Given an easily-computable probability density function $f(x)$, what algorithm can we use to numerically approximate percentiles?
For instance, we might be looking for $x$ such that given $X \sim f(x)$, $p(X \le x) = 95\%$.
Here is a use case that motivates this:
We're estimating the shape $\alpha$ and inverse scale $\theta$ of a gamma distribution (from a sequence of samples). Via Wikipedia we find a conjugate prior of the following form, originally developed by Miller (1980):
$$ f(\alpha, \theta) \propto \frac{\theta^{v \alpha - 1} p^{\alpha - 1} e^{-s\theta}}{\Gamma(\alpha)^n} $$
This somewhat unwieldy function represents our belief about likely values for $\alpha$ and $\theta$. We are only interested in $\theta$, so we find its pdf by integration:
$$ g(\theta) \propto \int f(\alpha, \theta) d\alpha $$
Miller (1980) suggests that we need numerical integration to compute this function.
Now we can easily plot this $g(\theta$) function by repeatedly approximating it for many $\theta$ values.
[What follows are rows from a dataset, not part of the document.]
(* ===== verification/NetStay.v ===== *)
(** * The network layer: what one call leaves alone

    The operations of the layer run while other threads wait inside [SendRecv].  The
    relation [stays] says what such a thread may rely on: its handler is still its own,
    keeps its key and its request (of which more may be sent), may lose its link but
    gets no other one, and links do not go away.  [goes] is the judgement that an
    operation is defined, keeps the invariant and changes the world along such a
    relation; the operations compose by [goes_bind]. *)

From Stdlib Require Import ZArith Lia.
From stdpp Require Import base gmap list option fin_maps.
From S2P Require Import Prelude Bytes HashList KeyTable RwCache NetData NetOps NetInv NetQueues NetBlocks NetLinks.
From S2P Require Import NetDest.

(** ** Handlers *)

(** The request of a handler at a link can be sent. *)
Definition req_ok (x : CNetHandler) : Prop :=
  nh_conn x <> None -> exists data, nh_req_data x = Some data /\ 0 <= nh_req_len x <= blen data /\ nh_req_len x < 2 ^ 32.

Definition req_step (x x' : CNetHandler) : Prop :=
  (nh_req_data x' = nh_req_data x /\ nh_req_len x' = nh_req_len x) \/
  exists n data, 0 <= n <= nh_req_len x /\ nh_req_len x <= blen data /\ nh_req_data x = Some data /\
    nh_req_data x' = Some (drop (Z.to_nat n) data) /\ nh_req_len x' = nh_req_len x - n.

Record item_step (x x' : CNetHandler) : Prop := {
  is_key : handler_key x' = handler_key x;
  is_reg : Z.testbit (nh_state x') 0 = Z.testbit (nh_state x) 0;
  is_thread : nh_thread x' = nh_thread x;
  is_callback : nh_callback x' = nh_callback x;
  is_conn : nh_conn x' = nh_conn x \/ nh_conn x' = None;
  is_req : req_step x x';
}.
Lemma req_step_trans x y z : req_step x y -> req_step y z -> req_step x z.
Proof.
  intros [[A1 A2]|(n & d & N1 & N2 & N3 & N4 & N5)] [[B1 B2]|(m & d' & M1 & M2 & M3 & M4 & M5)].
  - left. split; congruence.
  - right. exists m, d'. rewrite <- A1, <- A2. split_and!; try done; lia.
  - right. exists n, d. split_and!; try done; try lia; congruence.
  - right. rewrite N4 in M3. injection M3 as <-. exists (n + m), d. split_and!; try done; try lia.
    rewrite M4, drop_drop. do 2 f_equal. lia.
Qed.
#[export] Instance item_step_preorder : PreOrder item_step.
Proof.
  split; [intros x; split; try done; [by left|by left; split]|].
  intros x y z [A1 A0 A2 A3 A4 A5] [B1 B0 B2 B3 B4 B5]. split; try congruence; [|by eapply req_step_trans].
  destruct A4, B4; [left|right..]; congruence.
Qed.
Lemma req_ok_step x x' : item_step x x' -> req_ok x -> req_ok x'.
Proof.
  intros [_ _ _ _ Hc Hr] Hx Hn. assert (Hx0 : nh_conn x <> None) by (destruct Hc; congruence).
  destruct (Hx Hx0) as (d & D1 & D2 & D3). destruct Hr as [[A1 A2]|(n & d' & N1 & N2 & N3 & N4 & N5)].
  - exists d. rewrite A1, A2. done.
  - rewrite D1 in N3. injection N3 as <-. exists (drop (Z.to_nat n) d). split; [done|]. unfold blen in *. rewrite length_drop. lia.
Qed.

Section world.
Context {EV TS TI : Type}.
Abbreviation NetW := (NetW EV TS TI).
Implicit Types (w : NetW) (h l d t : ptr) (X : list ptr).

(** ** Worlds *)

Definition reqs_ok w : Prop := forall h x, item h w = Some x -> req_ok x.

(** The handlers outside [X] and the links. *)
Record stays X w w' : Prop := {
  sy_item p : p ∉ X -> option_relation item_step (fun _ => False) (fun _ => False) (item p w) (item p w');
  sy_dom p : is_Some (item p w) <-> is_Some (item p w');
  sy_pool : rp_free_list (nw_item_pool w') = rp_free_list (nw_item_pool w);
  sy_link l : is_Some (link l w) -> is_Some (link l w');
  sy_threads t : t ∈ nw_io w ++ nw_run w -> t ∈ nw_io w' ++ nw_run w';
}.
Lemma woken_threads w w' t : woken_only w w' -> t ∈ nw_io w ++ nw_run w -> t ∈ nw_io w' ++ nw_run w'.
Proof. intros [_ (more & -> & _ & H)]. rewrite !elem_of_app. intros [Ht|Ht]; [destruct (H t Ht)|]; tauto. Qed.
#[export] Instance stays_preorder X : PreOrder (stays X).
Proof.
  split.
  - intros w. split; try done. intros p _. unfold option_relation. by destruct (item p w).
  - intros w1 w2 w3 [A1 A2 A3 A4 A5] [B1 B2 B3 B4 B5]. split; [|by intros p; rewrite A2|congruence|auto..].
    intros p Hp. specialize (A1 p Hp). specialize (B1 p Hp). unfold option_relation in *.
    destruct (item p w1), (item p w2), (item p w3); try done. by etransitivity.
Qed.
Lemma stays_mono X Y w w' : stays X w w' -> X ⊆ Y -> stays Y w w'.
Proof. intros [A1 A2 A3 A4 A5] HX. split; try done. intros p Hp. apply A1. intros Hin. by apply Hp, HX. Qed.
Lemma stays_some X w w' p x : stays X w w' -> p ∉ X -> item p w = Some x -> exists x', item p w' = Some x' /\ item_step x x'.
Proof.
  intros [A _ _ _ _] Hp E. specialize (A p Hp). rewrite E in A. unfold option_relation in A.
  destruct (item p w') as [x'|]; [|done]. by exists x'.
Qed.

(** The invariant on requests, from the relation. *)
Lemma reqs_ok_stays X w w' : stays X w w' -> reqs_ok w -> (forall p x', p ∈ X -> item p w' = Some x' -> req_ok x') -> reqs_ok w'.
Proof.
  intros [A1 A2 A3 A4 A5] H HX p x' E. destruct (decide (p ∈ X)) as [Hp|Hp]; [by eapply HX|].
  specialize (A1 p Hp). rewrite E in A1. unfold option_relation in A1. destruct (item p w) as [x|] eqn:Ex; [|done].
  eapply req_ok_step; [exact A1|by eapply H].
Qed.

(** The links keep their owner and protocol, too. *)
Definition link_step (x x' : CSockLink) : Prop := sl_parents x' = sl_parents x /\ sl_proto x' = sl_proto x.
Record steady X w w' : Prop := {
  st_stays : stays X w w';
  st_link l x : link l w = Some x -> exists x', link l w' = Some x' /\ link_step x x';
}.
#[export] Instance steady_preorder X : PreOrder (steady X).
Proof.
  split; [intros w; split; [done|by eexists]|]. intros w1 w2 w3 [A1 A2] [B1 B2]. split; [by etransitivity|].
  intros l x Hx. destruct (A2 l x Hx) as (x2 & E2 & P2 & Q2). destruct (B2 l x2 E2) as (x3 & E3 & P3 & Q3).
  exists x3. split; [done|]. split; congruence.
Qed.
Lemma steady_mono X Y w w' : steady X w w' -> X ⊆ Y -> steady Y w w'.
Proof. intros [A B] HX. split; [by eapply stays_mono|done]. Qed.

(** A link in use. *)
Definition live l w : Prop := exists x, link l w = Some x /\ sl_parents x <> None.
Lemma live_steady X l w w' : steady X w w' -> live l w -> live l w'.
Proof. intros [_ A] (x & E & Hp). destruct (A l x E) as (x' & E' & P & _). exists x'. split; [done|congruence]. Qed.
(** ** From the frames of the operations *)

Lemma item_dom_fmap {C} (f : CNetHandler -> C) w w' : f <$> nw_items w' = f <$> nw_items w -> forall p, is_Some (item p w) <-> is_Some (item p w').
Proof.
  intros H p. unfold item. assert (E : f <$> (nw_items w' !! p) = f <$> (nw_items w !! p)) by (by rewrite <- !lookup_fmap, H).
  destruct (nw_items w !! p), (nw_items w' !! p); try done; split; by intros [? ?].
Qed.
Lemma strip_err_step x x' : strip_err x' = strip_err x -> nh_conn x' = nh_conn x \/ nh_conn x' = None -> item_step x x'.
Proof.
  intros H Hc. destruct x, x'. unfold strip_err, strip_item in H. nsimpl in H. injection H as -> -> -> -> -> -> -> Hb -> -> -> -> ->.
  split; try done; [by apply Z.b2z_inj|by left].
Qed.
Lemma stays_of w w' : strip_err <$> nw_items w' = strip_err <$> nw_items w ->
  (forall p x x', item p w = Some x -> item p w' = Some x' -> nh_conn x' = nh_conn x \/ nh_conn x' = None) ->
  rp_free_list (nw_item_pool w') = rp_free_list (nw_item_pool w) -> (forall l, is_Some (link l w) -> is_Some (link l w')) ->
  woken_only w w' -> stays [] w w'.
Proof.
  intros HI HC HP HL HW. pose proof (item_dom_fmap strip_err w w' HI) as Hd.
  split; try done; [|intros t; by apply woken_threads]. intros p _. unfold option_relation.
  destruct (item p w) as [x|] eqn:E.
  - destruct (fmap_eq_lookup strip_err _ _ _ _ (eq_sym HI) E) as (x' & E' & S). unfold item. rewrite E'. apply strip_err_step; [done|by eapply HC].
  - destruct (item p w') eqn:E'; [|done]. destruct (proj2 (Hd p)) as [? ?]; [by rewrite E'|]. congruence.
Qed.
Lemma link_step_strip x x' : strip_link x' = strip_link x -> link_step x x'.
Proof. intros H. split; [apply (f_equal sl_parents) in H|apply (f_equal sl_proto) in H]; exact H. Qed.
Lemma steady_of w w' : strip_err <$> nw_items w' = strip_err <$> nw_items w ->
  (forall p x x', item p w = Some x -> item p w' = Some x' -> nh_conn x' = nh_conn x \/ nh_conn x' = None) ->
  rp_free_list (nw_item_pool w') = rp_free_list (nw_item_pool w) -> strip_link <$> nw_links w' = strip_link <$> nw_links w ->
  woken_only w w' -> steady [] w w'.
Proof.
  intros HI HC HP HL HW.
  assert (Hl : forall l x, link l w = Some x -> exists x', link l w' = Some x' /\ link_step x x').
  { intros l x E. destruct (fmap_eq_lookup strip_link _ _ _ _ (eq_sym HL) E) as (x' & E' & S). exists x'. split; [done|by apply link_step_strip]. }
  split; [|done]. apply stays_of; try done. intros l [x E]. destruct (Hl l x E) as (x' & E' & _). by exists x'.
Qed.
Lemma calm_steady w w' : calm w w' -> (forall p x x', item p w = Some x -> item p w' = Some x' -> nh_conn x' = nh_conn x \/ nh_conn x' = None) ->
  steady [] w w'.
Proof.
  intros C Hc. apply steady_of; [apply (ca_items _ _ C)|done| |apply (ca_links _ _ C)|apply (ca_woken _ _ C)].
  by destruct (calm_rest _ _ C) as (_ & _ & _ & _ & _ & _ & _ & -> & _).
Qed.
(** Handlers, their pool and the links are the same. *)
Lemma steady_same w w' : nw_items w' = nw_items w -> nw_item_pool w' = nw_item_pool w -> nw_links w' = nw_links w ->
  (forall t, t ∈ nw_io w ++ nw_run w -> t ∈ nw_io w' ++ nw_run w') -> steady [] w w'.
Proof.
  intros EI EP EL ET. split; [split|].
  - intros p _. unfold item. rewrite EI. unfold option_relation. by destruct (nw_items w !! p).
  - intros p. unfold item. by rewrite EI.
  - by rewrite EP.
  - intros l. unfold link. by rewrite EL.
  - done.
  - intros l x Hx. exists x. unfold link. by rewrite EL.
Qed.
End world.

Section net.
Context {EV TS TI : Type} `{!NetEnv EV, !KeyTable sess_key TS, !KeyTable dest_key TI}.
Context (sess_rep : (ptr -> sess_key) -> TS -> gmap sess_key ptr -> Prop) `{!KeyTableLaws sess_key TS sess_rep}.
Context (ip_rep : (ptr -> dest_key) -> TI -> gmap dest_key ptr -> Prop) `{!KeyTableLaws dest_key TI ip_rep}.

Abbreviation NetW := (NetW EV TS TI).
Abbreviation net_ok := (net_ok sess_rep ip_rep).
Implicit Types (w : NetW) (h l d t : ptr) (X : list ptr).

(** ** The invariant *)

Definition inv w : Prop := net_ok None w /\ reqs_ok w.
Lemma inv_steady w w' : inv w -> net_ok None w' -> steady [] w w' -> inv w'.
Proof. intros [_ H] W [S _]. split; [done|]. eapply reqs_ok_stays; [exact S|done|]. by intros p x' ?%elem_of_nil. Qed.
Lemma inv_stays w w' : inv w -> net_ok None w' -> stays [] w w' -> inv w'.
Proof. intros [_ H] W S. split; [done|]. eapply reqs_ok_stays; [exact S|done|]. by intros p x' ?%elem_of_nil. Qed.
Lemma live_not_free l w : net_ok None w -> live l w -> l ∉ rp_free_list (nw_link_pool w).
Proof.
  intros W (x & Hl & Hp). destruct (net_link_owner sess_rep ip_rep w l x W Hl) as [_ H]. destruct (sl_parents x); [apply H|done].
Qed.


(** ** The judgement *)

Class HasWorld (B : Type) := world_of : B -> NetW.
#[export] Instance world_self : HasWorld NetW := fun w => w.
#[export] Instance world_pair A : HasWorld (A * NetW) := snd.

Definition goes {B} `{!HasWorld B} (R : NetW -> NetW -> Prop) w (o : option B) (Q : B -> Prop) : Prop :=
  exists b, o = Some b /\ inv (world_of b) /\ R w (world_of b) /\ Q b.

Lemma goes_bind {B C} `{!HasWorld B, !HasWorld C} R `{!Transitive R} w (o : option B) (f : B -> option C) Q Q' :
  goes R w o Q -> (forall b, inv (world_of b) -> R w (world_of b) -> Q b -> goes R (world_of b) (f b) Q') -> goes R w (o ≫= f) Q'.
Proof.
  intros (b & -> & I & HR & HQ) Hf. destruct (Hf b I HR HQ) as (c & E & I' & HR' & HQ'). exists c. split; [exact E|].
  split; [done|]. split; [by etransitivity|done].
Qed.
(** A steady step before one that may lose links. *)
Lemma goes_bind_stays {B C} `{!HasWorld B, !HasWorld C} X w (o : option B) (f : B -> option C) Q Q' :
  goes (steady X) w o Q -> (forall b, inv (world_of b) -> steady X w (world_of b) -> Q b -> goes (stays X) (world_of b) (f b) Q') ->
  goes (stays X) w (o ≫= f) Q'.
Proof.
  intros (b & -> & I & HR & HQ) Hf. destruct (Hf b I HR HQ) as (c & E & I' & HR' & HQ'). exists c. split; [exact E|].
  split; [done|]. split; [etransitivity; [apply HR|exact HR']|done].
Qed.
Lemma goes_mono {B} `{!HasWorld B} (R R' : NetW -> NetW -> Prop) w (o : option B) (Q Q' : B -> Prop) :
  goes R w o Q -> (forall w', R w w' -> R' w w') -> (forall b, Q b -> Q' b) -> goes R' w o Q'.
Proof. intros (b & E & I & HR & HQ) H1 H2. exists b. auto 10. Qed.
Lemma goes_ret {B} `{!HasWorld B} R `{!Reflexive R} w (b : B) (Q : B -> Prop) : world_of b = w -> inv w -> Q b -> goes R w (Some b) Q.
Proof. intros E I HQ. exists b. rewrite E. done. Qed.
Lemma goes_weaken {B} `{!HasWorld B} (R : NetW -> NetW -> Prop) w (o : option B) (Q Q' : B -> Prop) :
  goes R w o Q -> (forall b, R w (world_of b) -> Q b -> Q' b) -> goes R w o Q'.
Proof. intros (b & E & I & HR & HQ) H. exists b. auto 10. Qed.

(** The code goes, or it does not end and [P] is the case. *)
Definition goes_unless {B} `{!HasWorld B} (P : Prop) (R : NetW -> NetW -> Prop) w (o : option B) (Q : B -> Prop) : Prop :=
  goes R w o Q \/ (o = None /\ P).
Lemma unless_goes {B} `{!HasWorld B} P R w (o : option B) Q : goes R w o Q -> goes_unless P R w o Q.
Proof. by left. Qed.
Lemma unless_bind {B C} `{!HasWorld B, !HasWorld C} P R `{!Transitive R} w (o : option B) (f : B -> option C) Q Q' :
  goes R w o Q -> (forall b, inv (world_of b) -> R w (world_of b) -> Q b -> goes_unless P R (world_of b) (f b) Q') ->
  goes_unless P R w (o ≫= f) Q'.
Proof.
  intros (b & -> & I & HR & HQ) Hf. destruct (Hf b I HR HQ) as [(c & E & I' & HR' & HQ')|[E HP]]; [left|by right].
  exists c. split; [exact E|]. split; [done|]. split; [by etransitivity|done].
Qed.
Lemma unless_bind_stays {B C} `{!HasWorld B, !HasWorld C} P X w (o : option B) (f : B -> option C) Q Q' :
  goes (steady X) w o Q -> (forall b, inv (world_of b) -> steady X w (world_of b) -> Q b -> goes_unless P (stays X) (world_of b) (f b) Q') ->
  goes_unless P (stays X) w (o ≫= f) Q'.
Proof.
  intros (b & -> & I & HR & HQ) Hf. destruct (Hf b I HR HQ) as [(c & E & I' & HR' & HQ')|[E HP]]; [left|by right].
  exists c. split; [exact E|]. split; [done|]. split; [etransitivity; [apply HR|exact HR']|done].
Qed.
Lemma unless_then_stays {B C} `{!HasWorld B, !HasWorld C} P X w (o : option B) (f : B -> option C) Q Q' :
  goes_unless P (steady X) w o Q -> (forall b, inv (world_of b) -> steady X w (world_of b) -> Q b -> goes (stays X) (world_of b) (f b) Q') ->
  goes_unless P (stays X) w (o ≫= f) Q'.
Proof. intros [Ho|[-> HP]] Hf; [left; by eapply goes_bind_stays|by right]. Qed.
Lemma unless_mono {B} `{!HasWorld B} (P P' : Prop) (R : NetW -> NetW -> Prop) w (o : option B) (Q Q' : B -> Prop) :
  goes_unless P R w o Q -> (P -> P') -> (forall b, R w (world_of b) -> Q b -> Q' b) -> goes_unless P' R w o Q'.
Proof. intros [H|[-> H]] HP HQ; [left; by eapply goes_weaken|right; auto]. Qed.
End net.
From this density plot we can visually glean the most probably region for $\theta$. So far so good.
But we also want to compute the $\theta$ values for the 5th and 95th percentiles, $G^{-1}(0.05)$ and $G^{-1}(0.95)$, where $G^{-1}(y)$ is the inverse cdf. So my question is, how do we approximate those given $g(\theta)$?
There must surely be a way to numerically approximate this by harnessing some well-known algorithm, but I cannot find a way to express $G^{-1}$ in terms of $g$. Am I missing some intermediate step to make it work? The best I can come up with is getting a lot of samples for $g$ and summing them.
References:
Miller, Robert B. "Bayesian Analysis of the Two-Parameter Gamma Distribution" Technometrics, 1980, 22(1), 65-69
I haven't done math in a while, so it's all rusty -- if there's mistakes or misphrasings in this question, please edit away!